Count the lines in the records below that contain the word "Python", and give only that count.

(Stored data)
* * * * * * * * *
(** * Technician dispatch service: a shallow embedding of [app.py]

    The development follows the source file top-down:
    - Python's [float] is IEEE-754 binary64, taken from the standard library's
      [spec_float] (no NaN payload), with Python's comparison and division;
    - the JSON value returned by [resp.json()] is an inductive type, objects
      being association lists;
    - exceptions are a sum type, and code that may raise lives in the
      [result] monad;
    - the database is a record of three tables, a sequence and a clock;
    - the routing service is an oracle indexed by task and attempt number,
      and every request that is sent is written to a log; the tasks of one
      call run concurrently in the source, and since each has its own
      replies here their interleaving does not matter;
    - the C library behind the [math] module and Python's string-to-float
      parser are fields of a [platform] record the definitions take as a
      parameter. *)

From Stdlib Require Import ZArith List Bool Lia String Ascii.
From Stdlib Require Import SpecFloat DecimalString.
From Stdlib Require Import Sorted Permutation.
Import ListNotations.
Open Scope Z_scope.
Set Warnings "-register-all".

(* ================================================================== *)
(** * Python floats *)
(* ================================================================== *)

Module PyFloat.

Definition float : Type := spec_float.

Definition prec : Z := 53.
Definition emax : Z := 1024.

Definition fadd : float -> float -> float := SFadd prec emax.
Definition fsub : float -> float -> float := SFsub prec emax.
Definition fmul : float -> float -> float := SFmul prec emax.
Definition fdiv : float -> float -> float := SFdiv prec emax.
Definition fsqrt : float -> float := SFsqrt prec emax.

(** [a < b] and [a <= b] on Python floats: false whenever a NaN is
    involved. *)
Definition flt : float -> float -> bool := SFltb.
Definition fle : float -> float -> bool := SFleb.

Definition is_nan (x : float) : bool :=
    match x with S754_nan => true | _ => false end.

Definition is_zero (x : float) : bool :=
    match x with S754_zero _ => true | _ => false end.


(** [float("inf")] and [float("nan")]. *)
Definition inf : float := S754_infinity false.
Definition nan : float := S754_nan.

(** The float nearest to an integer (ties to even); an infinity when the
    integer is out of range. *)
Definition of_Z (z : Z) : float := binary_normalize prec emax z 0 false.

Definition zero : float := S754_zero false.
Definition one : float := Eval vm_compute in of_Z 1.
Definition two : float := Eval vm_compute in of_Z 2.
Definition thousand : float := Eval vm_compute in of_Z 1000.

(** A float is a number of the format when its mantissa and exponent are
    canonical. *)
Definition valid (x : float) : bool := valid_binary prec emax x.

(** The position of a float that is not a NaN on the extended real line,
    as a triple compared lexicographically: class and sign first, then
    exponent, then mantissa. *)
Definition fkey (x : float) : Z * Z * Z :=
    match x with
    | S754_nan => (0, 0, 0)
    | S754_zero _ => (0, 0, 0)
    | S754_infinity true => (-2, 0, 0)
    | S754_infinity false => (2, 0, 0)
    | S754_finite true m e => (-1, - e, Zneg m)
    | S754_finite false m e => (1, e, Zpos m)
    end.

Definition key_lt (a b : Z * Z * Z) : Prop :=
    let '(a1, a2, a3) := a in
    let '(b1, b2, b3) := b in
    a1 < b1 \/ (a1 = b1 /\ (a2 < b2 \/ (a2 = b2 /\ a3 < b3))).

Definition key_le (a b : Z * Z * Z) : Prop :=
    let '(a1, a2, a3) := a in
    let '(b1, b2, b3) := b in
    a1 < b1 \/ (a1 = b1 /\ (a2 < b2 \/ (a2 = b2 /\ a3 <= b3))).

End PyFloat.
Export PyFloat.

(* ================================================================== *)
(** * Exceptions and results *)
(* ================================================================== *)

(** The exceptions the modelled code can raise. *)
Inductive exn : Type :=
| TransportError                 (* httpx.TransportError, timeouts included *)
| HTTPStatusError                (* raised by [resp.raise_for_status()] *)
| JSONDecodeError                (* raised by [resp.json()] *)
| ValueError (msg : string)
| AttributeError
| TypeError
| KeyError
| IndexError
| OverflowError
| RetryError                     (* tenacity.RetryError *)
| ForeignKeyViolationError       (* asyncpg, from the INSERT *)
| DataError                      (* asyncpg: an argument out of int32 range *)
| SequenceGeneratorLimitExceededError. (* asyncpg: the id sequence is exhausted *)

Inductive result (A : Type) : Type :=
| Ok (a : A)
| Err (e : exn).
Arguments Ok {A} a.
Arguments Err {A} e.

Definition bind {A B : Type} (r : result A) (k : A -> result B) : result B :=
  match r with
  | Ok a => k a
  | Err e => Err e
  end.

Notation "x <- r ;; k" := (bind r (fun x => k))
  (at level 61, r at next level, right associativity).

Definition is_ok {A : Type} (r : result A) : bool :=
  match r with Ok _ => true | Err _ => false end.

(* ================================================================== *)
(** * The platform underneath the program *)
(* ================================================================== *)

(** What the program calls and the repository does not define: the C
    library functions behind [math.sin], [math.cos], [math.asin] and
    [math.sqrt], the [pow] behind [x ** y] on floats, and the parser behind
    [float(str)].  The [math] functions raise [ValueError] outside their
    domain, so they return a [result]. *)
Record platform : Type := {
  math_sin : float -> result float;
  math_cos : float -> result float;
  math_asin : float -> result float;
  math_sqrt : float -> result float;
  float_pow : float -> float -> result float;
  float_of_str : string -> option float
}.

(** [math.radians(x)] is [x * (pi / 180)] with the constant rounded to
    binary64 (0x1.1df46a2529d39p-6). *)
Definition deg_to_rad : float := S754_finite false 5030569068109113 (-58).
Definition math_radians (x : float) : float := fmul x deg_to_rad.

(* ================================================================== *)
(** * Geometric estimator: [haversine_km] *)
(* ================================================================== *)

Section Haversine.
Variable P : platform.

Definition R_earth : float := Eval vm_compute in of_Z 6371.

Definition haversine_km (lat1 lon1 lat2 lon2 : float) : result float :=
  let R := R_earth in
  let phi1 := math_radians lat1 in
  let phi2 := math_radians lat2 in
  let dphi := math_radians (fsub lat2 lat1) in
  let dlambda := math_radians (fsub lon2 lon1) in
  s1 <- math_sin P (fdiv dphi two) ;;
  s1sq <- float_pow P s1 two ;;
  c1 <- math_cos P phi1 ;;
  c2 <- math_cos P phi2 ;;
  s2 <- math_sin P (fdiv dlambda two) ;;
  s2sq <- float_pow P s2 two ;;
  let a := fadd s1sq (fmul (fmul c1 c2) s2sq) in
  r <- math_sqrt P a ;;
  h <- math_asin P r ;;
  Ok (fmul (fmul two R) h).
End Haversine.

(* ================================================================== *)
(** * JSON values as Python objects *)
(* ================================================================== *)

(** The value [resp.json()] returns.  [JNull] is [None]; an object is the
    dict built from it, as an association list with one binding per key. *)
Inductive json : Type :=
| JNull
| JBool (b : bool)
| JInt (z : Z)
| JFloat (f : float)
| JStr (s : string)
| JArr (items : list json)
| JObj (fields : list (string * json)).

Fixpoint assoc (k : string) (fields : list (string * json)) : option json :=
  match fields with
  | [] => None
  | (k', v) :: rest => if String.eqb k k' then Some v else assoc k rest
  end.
* * * * * * * * *
#### Response:
6